Conditions present from birth, including spina bifida and cerebral palsy, can also cause lifelong neurogenic bladder issues.
Medications That Slow the Bladder
A surprisingly common and often overlooked cause of retention is medication side effects. Several widely used drug classes can interfere with bladder function.
Anticholinergic medications are among the most frequent culprits. These drugs block a chemical messenger that helps the bladder muscle contract. They’re found in many over-the-counter antihistamines, sleep aids, and medications prescribed for overactive bladder, depression, and nausea. The irony is that some drugs prescribed for bladder urgency can themselves make it harder to empty the bladder completely. Botox injections used to treat overactive bladder carry urinary retention as a recognized side effect for the same reason: they relax the bladder muscle so effectively that it may not contract strongly enough to empty.
Certain cold medications containing decongestants tighten the muscle at the bladder neck, making it harder for urine to pass through. Opioid pain medications slow nerve signals throughout the body, including those controlling the bladder. If you’ve developed new urinary symptoms shortly after starting a medication, that timing is worth mentioning to your doctor, because the fix may be as simple as switching to a different drug.
Retention After Surgery
Temporary urinary retention after surgery is common enough to have its own name: postoperative urinary retention, or POUR. It happens because anesthesia and certain pain medications temporarily suppress the nerve signals your bladder needs to function.
Spinal anesthesia carries the highest risk. A study published in the Journal of Urological Surgery found that patients who received spinal anesthesia were 2.3 times more likely to develop postoperative retention compared to those who had general anesthesia or a peripheral nerve block.
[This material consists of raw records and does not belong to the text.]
(* ===== verification/ColumnLineage.v ===== *)
(** * The store of column lineage

    Models the columns and events of [core/lineage/column_level.rs] and their store in
    RocksDB, [storage/column_lineage_store.rs] of the coordinator: the buffer, the eight
    indexes a batch of events is entered in, the lookups, and the erasure of a user's or
    a tenant's data.  The encodings, the order of a hash set and which operations of the
    database fail are parameters.  A batch of writes is applied as a whole; the reads
    made while it is built see the database without it.  The graphs and impact analyses
    over the store are in [ColumnGraph]. *)

From Stdlib Require Import ZArith Lia Ascii.
From stdpp Require Import base numbers option strings gmap list.
From S2P Require Import Prelude RustStd Effects F64 WfRouting KvScan Gdpr.

Local Open Scope Z_scope.

(** ** Columns and events *)

Record ColumnRef : Type := {
  datasource_id : string;
  schema : option string;
  ref_table : string;
  ref_column : string;
  ref_data_type : string;
}.

#[global] Instance ColumnRef_eq_dec : EqDecision ColumnRef.
Proof. solve_decision. Defined.
#[global] Instance ColumnRef_countable : Countable ColumnRef.
Proof.
  refine (inj_countable'
    (λ c, (datasource_id c, schema c, ref_table c, ref_column c, ref_data_type c))
    (λ '(d, s, t, c, y), {| datasource_id := d; schema := s; ref_table := t; ref_column := c;
                            ref_data_type := y |}) _).
  by intros [].
Defined.

Definition fully_qualified_name (c : ColumnRef) : string :=
  match schema c with
  | Some s => datasource_id c +:+ "." +:+ s +:+ "." +:+ ref_table c +:+ "." +:+ ref_column c
  | None => datasource_id c +:+ "." +:+ ref_table c +:+ "." +:+ ref_column c
  end.

Inductive TransformationType : Type :=
| DirectCopy
| SqlExpression
| UdfTransformation (udf_name : string)
| Aggregation (function : string) (group_by : option (list string))
| Join (join_type join_condition : string)
| TypeCast (from_type to_type : string)
| Concatenation (separator : option string)
| Substring (start : Z) (length : option Z)
| Conditional
| MathOperation (operation : string)
| DateTimeOperation (operation : string)
| Lookup (reference_table : string)
| MlTransformation (model_id model_version : string)
| CustomTransformation (description : string).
The anesthetic temporarily blocks nerve transmission in the sacral nerves that control the bladder, and longer-acting anesthetic agents can extend that effect for hours after surgery.
Anorectal surgeries (procedures on the rectum and anus) also carry elevated risk, with retention rates reported between 1% and 52% depending on the specific procedure. Pelvic nerve irritation and postoperative pain that causes involuntary tightening of nearby muscles both contribute. In most cases, postoperative retention resolves within hours to days as the anesthesia wears off and inflammation subsides.
Infections and Inflammation
Infections in the urinary tract or surrounding structures can cause enough swelling to physically obstruct urine flow. In men, acute prostatitis (a sudden bacterial infection of the prostate) can make the gland swell dramatically, compressing the urethra in much the same way BPH does, but over hours rather than years. Severe urethritis, an infection of the urethra itself, can narrow the channel through inflammation and swelling. Bladder infections can irritate the bladder wall enough to disrupt normal muscle contractions, making it harder to empty completely even though the urge to go feels constant.
What Happens When Retention Goes Untreated
The urinary system is designed as a one-way path: urine flows from the kidneys through the ureters into the bladder and out through the urethra. When the bladder can’t empty, that system backs up. Urine pooling in the bladder creates a breeding ground for bacteria, which is why people with chronic retention are prone to recurrent urinary tract infections.
More seriously, if pressure in the bladder stays elevated, urine can back up through the ureters into the kidneys. The kidneys swell with the excess fluid, a condition called hydronephrosis. Over time, that sustained pressure damages kidney tissue. In severe, prolonged cases, this can progress to chronic kidney disease and even kidney failure. This is why chronic retention, even when it causes no pain, still needs treatment once it’s discovered.